In this tutorial we implement a simple optimizer and compare it with LLaMEA and EoH.

[2]:
!pip install swig
!pip install iohblade
[3]:
from iohblade.method import Method
from iohblade.experiment import Experiment
from iohblade.llm import Ollama_LLM
from iohblade.methods import LLaMEA, EoH
from iohblade.problems import BBOB_SBOX
from iohblade.loggers import ExperimentLogger
[7]:
class MyLLMOptimizer(Method):
    def __init__(self, llm, budget=20, name='MyCustomOptimizer'):
        super().__init__(llm, budget, name)
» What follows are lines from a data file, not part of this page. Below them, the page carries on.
(* ===== verification/AbiMessages.v ===== *)
(** * Typed messages over the packet (crates/abi/src/files/reference.rs,
      recovery.rs, operation/request.rs, workspace/request.rs, read)

    Identity bootstrap, tracked-write recovery, replacement and lookup requests
    of both profiles, and range reads. *)
From stdpp Require Import base list option numbers.
From Stdlib Require Import ZArith Lia Bool.
From S2P Require Import Prelude Bytes Codec AbiFiles AbiIdentity.

(** ** Identity bootstrap (reference.rs) *)
Definition References_new (lineage : list Z) (workspace object : Z) : outcome FileError References :=
  let? w := Workspace_new lineage workspace in
  let? r := Resource_new w object in Ok (mkReferences w r).

Definition References_request (workspace object context : Z) : outcome FileError Packet :=
  if (workspace =? 0) || (object =? 0) then Err FInvalid
  else
    let p := Packet_new OP_REFERENCES in
    Ok (mkPacket (p_op p) (p_status p) (p_count p) object workspace context (p_version p) (p_data p)).

Definition References_packet (r : References) (context : Z) : outcome FileError Packet :=
  if negb (bool_decide (rf_workspace r = rs_workspace (rf_resource r))) then Err FInvalid
  else
    let? p := References_request (ws_root (rf_workspace r)) (rs_object (rf_resource r)) context in
    Ok (mkPacket (p_op p) (p_status p) 16 (p_id p) (p_arg p) (p_context p) (p_version p)
          (write (p_data p) 0 (ws_lineage (rf_workspace r)))).

Definition References_decode (p : Packet) : outcome FileError References :=
  if negb (p_op p =? OP_REFERENCES) || negb (p_status p =? 0) || negb (p_version p =? 0) || negb (p_count p =? 16)
     || negb (all_zero (drop 16 (p_data p)))
  then Err FProtocol
  else map_err (fun _ => FProtocol) (References_new (slice (p_data p) 0 16) (p_arg p) (p_id p)).

(** ** Tracked-write recovery (recovery.rs) *)
Record Retry := mkRetry { rt_lineage : list Z; rt_epoch : Z; rt_key : Z }.

Definition Retry_encode (r : Retry) : list Z :=
  let b := zeros 32 in
  let b := write b 0 (rt_lineage r) in
  let b := write b 16 (le_bytes 8 (rt_epoch r)) in
  write b 24 (le_bytes 8 (rt_key r)).

Definition Retry_decode (b : list Z) : outcome FileError Retry :=
  if negb (length b =? 32)%nat then Err FProtocol
  else
    let value := mkRetry (slice b 0 16) (u64_at b 16) (u64_at b 24) in
    if no_lineage (rt_lineage value) || (rt_epoch value =? 0) || (rt_key value =? 0) then Err FInvalid else Ok value.

Record Receipt := mkReceipt { rc_retry : Retry; rc_id : Z; rc_previous : Z; rc_committed : Z; rc_length : Z }.

Definition Receipt_packet (r : Receipt) (p : Packet) : Packet :=
  let d := write (p_data p) 0 (Retry_encode (rc_retry r)) in
  let d := write d 32 (le_bytes 8 (rc_previous r)) in
  mkPacket (p_op p) (p_status p) 40 (rc_id r) (rc_length r) (p_context p) (rc_committed r) d.

Definition Receipt_decode (p : Packet) : outcome FileError Receipt :=
  if negb (p_count p =? 40) || (p_id p <=? 4) || (1024 <? p_arg p) then Err FProtocol
  else
    let previous := u64_at (p_data p) 32 in
    if (previous =? 0) || (p_version p <=? previous) then Err FProtocol
    else
      let? retry := Retry_decode (slice (p_data p) 0 32) in
      Ok (mkReceipt retry (p_id p) previous (p_version p) (p_arg p mod 2 ^ 16)).

(** ** Replacement and lookup, profile 1 (operation/request.rs) *)
Record OpRetry := mkOpRetry { or_epoch : Epoch; or_key : Key }.

Record Replacement := mkReplacement {
  rp_workspace : Workspace; rp_resource : Resource; rp_expected : Version; rp_retry : OpRetry }.

Definition ADMISSION_OPEN : Z := 48.

Definition Replacement_packet (r : Replacement) (size context : Z) : outcome FileError Packet :=
  if negb (bool_decide (rp_workspace r = rs_workspace (rp_resource r))) then Err FDenied
  else if 1024 <? size then Err FSize
  else
    let p := Packet_new REPLACE_OPEN in
    let d := write (p_data p) 0 (ws_lineage (rp_workspace r)) in
    let d := write d 16 (le_bytes 4 (ws_root (rp_workspace r))) in
    let d := write d 20 (le_bytes 8 (e_value (or_epoch (rp_retry r)))) in
    let d := write d 28 (le_bytes 8 (k_value (or_key (rp_retry r)))) in
    Ok (mkPacket (p_op p) (p_status p) 36 (rs_object (rp_resource r)) size context (v_value (rp_expected r)) d).

Definition Replacement_decode (p : Packet) : outcome FileError Replacement :=
  if negb ((p_op p =? REPLACE_OPEN) || (p_op p =? ADMISSION_OPEN)) || negb (p_status p =? 0) || negb (p_count p =? 36)
     || (1024 <? p_arg p) || negb (all_zero (slice (p_data p) 36 40))
  then Err FProtocol
  else
    let? workspace := Workspace_new (slice (p_data p) 0 16) (u32_at (p_data p) 16) in
    let? resource := Resource_new workspace (p_id p) in
    let? expected := Version_new (p_version p) in
    let? epoch := Epoch_new (u64_at (p_data p) 20) in
    let? key := Key_new (u64_at (p_data p) 28) in
    Ok (mkReplacement workspace resource expected (mkOpRetry epoch key)).

Inductive Lookup :=
| LookupRetry (workspace : Workspace) (retry : OpRetry)
| LookupId (id : OperationId).

Definition Lookup_packet (l : Lookup) (context : Z) : Packet :=
  match l with
  | LookupRetry workspace retry =>
    let p := Packet_new OPERATION_RETRY in
    let d := write (p_data p) 0 (ws_lineage workspace) in
    let d := write d 16 (le_bytes 8 (k_value (or_key retry))) in
    mkPacket (p_op p) (p_status p) 24 (ws_root workspace) (p_arg p) context (e_value (or_epoch retry)) d
  | LookupId id =>
    let p := Packet_new OPERATION_ID in
    mkPacket (p_op p) (p_status p) 16 (p_id p) (p_arg p) context (oi_sequence id)
      (write (p_data p) 0 (oi_lineage id))
  end.

Definition Lookup_decode (p : Packet) : outcome FileError Lookup :=
  if (p_op p =? OPERATION_RETRY) && ((p_arg p =? 0) && (p_count p =? 24)) then
    let? workspace := Workspace_new (slice (p_data p) 0 16) (p_id p) in
    let? epoch := Epoch_new (p_version p) in
    let? key := Key_new (u64_at (p_data p) 16) in
    Ok (LookupRetry workspace (mkOpRetry epoch key))
  else if ((p_op p =? OPERATION_ID) || (p_op p =? OPERATION_PART)) && ((p_id p =? 0) && (p_count p =? 16)) then
    let? id := OperationId_new (slice (p_data p) 0 16) (p_version p) in Ok (LookupId id)
  else Err FProtocol.

(** ** Profile 2 (workspace/request.rs) *)
Definition PROFILE2 : Z := 2.
Definition MAX_FILE_BYTES : Z := 512 * 1024.

(** [workspace::Replacement] wraps the shared request. *)
Definition LargeReplacement_packet (r : Replacement) (size context : Z) : outcome FileError Packet :=
  if MAX_FILE_BYTES <? size then Err FSize
  else
    let? p := Replacement_packet r 0 context in
    Ok (mkPacket (p_op p) (p_status p) 40 (p_id p) size (p_context p) (p_version p)
          (write (p_data p) 36 (le_bytes 4 PROFILE2))).

Definition LargeReplacement_decode (p : Packet) : outcome FileError Replacement :=
  if negb (p_count p =? 40) || (MAX_FILE_BYTES <? p_arg p)
     || negb (bool_decide (slice (p_data p) 36 40 = le_bytes 4 PROFILE2))
  then Err FProtocol
  else Replacement_decode (mkPacket (p_op p) (p_status p) 36 (p_id p) 0 (p_context p) (p_version p)
                             (write (p_data p) 36 (zeros 4))).

Definition LargeLookup_packet (l : Lookup) (context : Z) : Packet :=
  let p := Lookup_packet l context in
  let fin := Z.to_nat (p_count p) in
  mkPacket (p_op p) (p_status p) (p_count p + 4) (p_id p) (p_arg p) (p_context p) (p_version p)
    (write (p_data p) fin (le_bytes 4 PROFILE2)).

Definition lookup_end (op : Z) : outcome FileError nat :=
  if op =? OPERATION_RETRY then Ok 24%nat
  else if (op =? OPERATION_ID) || (op =? OPERATION_PART) then Ok 16%nat
  else Err FProtocol.

Definition LargeLookup_decode (p : Packet) : outcome FileError Lookup :=
  let? fin := lookup_end (p_op p) in
  if negb (p_status p =? 0) || negb (p_count p =? Z.of_nat fin + 4)
     || negb (bool_decide (slice (p_data p) fin (fin + 4) = le_bytes 4 PROFILE2))
     || negb (all_zero (drop (fin + 4) (p_data p)))
     || ((p_op p =? OPERATION_PART) && negb ((p_arg p =? 0) || (p_arg p =? 40) || (p_arg p =? 80)))
     || (negb (p_op p =? OPERATION_PART) && negb (p_arg p =? 0))
  then Err FProtocol
  else Lookup_decode (mkPacket (p_op p) (p_status p) (Z.of_nat fin) (p_id p) (p_arg p) (p_context p) (p_version p)
                        (write (p_data p) fin (zeros (40 - fin)))).

(** ** Message laws *)
(** [packet a op context] builds a frame, [decode] reads it back: every valid
    message has one frame, and every accepted frame is the one of its message. *)
Record message_laws {A} (packet : A -> Z -> Z -> outcome FileError Packet) (decode : Packet -> outcome FileError A)
    (valid : Z -> A -> Prop) : Prop := {
  msg_round : forall op context a, valid op a -> fits 32 context ->
    exists p, packet a op context = Ok p /\ Packet_valid p /\ p_op p = op /\ p_context p = context /\ decode p = Ok a;
  msg_canonical : forall p a, Packet_valid p -> decode p = Ok a ->
    valid (p_op p) a /\ packet a (p_op p) (p_context p) = Ok p;
  msg_total : forall p, decode p <> Panic;
}.

(** An accepting run: every check on its way passed. *)
Ltac accept H :=
  repeat match type of H with
  | context [if ?c then _ else _] => let G := fresh "G" in destruct c eqn:G; cbn beta iota in H; try discriminate H
  end.

Ltac refute :=
  repeat match goal with
  | H : (_ || _) = true |- _ => apply orb_true_iff in H as [H|H]
  | H : (_ && _) = false |- _ => apply andb_false_iff in H as [H|H]
  end; bools; first [done | lia | congruence].

(** Every check of the goal passes. *)
Ltac pass :=
  repeat match goal with
  | |- context [if ?c then _ else _] => let G := fresh "G" in destruct c eqn:G; [exfalso; refute|clear G]; cbn beta iota
  end.

(** ** Fields of packet data *)
Lemma data_lineage d : length d = DATA -> bytes_ok d -> slice d 0 16 <> zeros 16 -> lineage_ok (slice d 0 16).
Proof. intros L B H. wire_unfold. split; [rewrite length_slice; lia|]. split; [by apply bytes_ok_slice|done]. Qed.

Lemma data_fits d i j n : length d = DATA -> bytes_ok d -> (j <= 40)%nat -> (n = j - i)%nat ->
  fits (8 * Z.of_nat n) (le_value (slice d i j)).
Proof. intros L B Hj ->. wire_unfold. eapply field_fits; [done|lia|reflexivity|done]. Qed.

(** Frames built over [Packet_new] are packets. *)
Lemma packet_frame op count id arg context version data :
  fits 8 op -> known_op op = true -> 0 <= count <= 40 -> fits 32 id -> fits 32 arg -> fits 32 context -> fits 64 version ->
  length data = DATA -> bytes_ok data -> all_zero (drop (Z.to_nat count) data) = true ->
  Packet_valid (mkPacket op 0 count id arg context version data).
Proof.
  intros. split; [|split; [done|split; [wire_unfold; simpl; lia|done]]].
  split; try done; unfold fits; simpl; lia.
Qed.


Definition workspace_ok (w : Workspace) : Prop := lineage_ok (ws_lineage w) /\ ws_root w <> 0 /\ fits 32 (ws_root w).
Definition number_ok (n : Z) : Prop := n <> 0 /\ fits 64 n.

(** Projections of packets and identities. *)
Ltac fields :=
  cbn [p_op p_status p_count p_id p_arg p_context p_version p_data ws_lineage ws_root rs_workspace rs_object
       rf_workspace rf_resource v_value e_value k_value oi_lineage oi_sequence ai_lineage ai_number in_id
       rt_lineage rt_epoch rt_key rc_retry rc_id rc_previous rc_committed rc_length or_epoch or_key
       rp_workspace rp_resource rp_expected rp_retry Packet_new negb orb andb map_err] in *.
    def __call__(self, problem):
        msg = [{'role':'user','content': problem.get_prompt()}]
        best = problem(self.llm.sample_solution(msg))
        for _ in range(self.budget - 1):
            msg = [
                {'role':'user','content': problem.get_prompt()},
                {'role':'assistant','content': best.code},
                {'role':'user','content': 'Improve the algorithm.'}
            ]
            cand = problem(self.llm.sample_solution(msg))
            if cand.fitness > best.fitness:
                best = cand
        return best

    def to_dict(self):
        return {'method_name': self.name, 'budget': self.budget}

Tip: Make sure OLlama is running and the model is downloaded before executing the next cell. When using COLAB, you might need to set up port forwarding to connect to your local Ollama instance or use Gemini/OpenAI instead.

[ ]:
llm = Ollama_LLM('qwen2.5-coder:14b') # Make sure Ollama is running and the model is downloaded.
budget = 10
methods = [
    LLaMEA(llm, budget=budget, name='LLaMEA'),
    EoH(llm, budget=budget, name='EoH'),
    MyLLMOptimizer(llm, budget=budget, name='MyCustomOptimizer'),
]
problems = [BBOB_SBOX(training_instances=[(1,1)], dims=[5], budget_factor=200, name='BBOB')]
logger = ExperimentLogger('custom_method')
experiment = Experiment(methods=methods, problems=problems, runs=3, show_stdout=True, exp_logger=logger)

Warning: The next step might take several hours to run (depending on the budget and number of runs)

[ ]:
experiment() # This step might take several hours to run.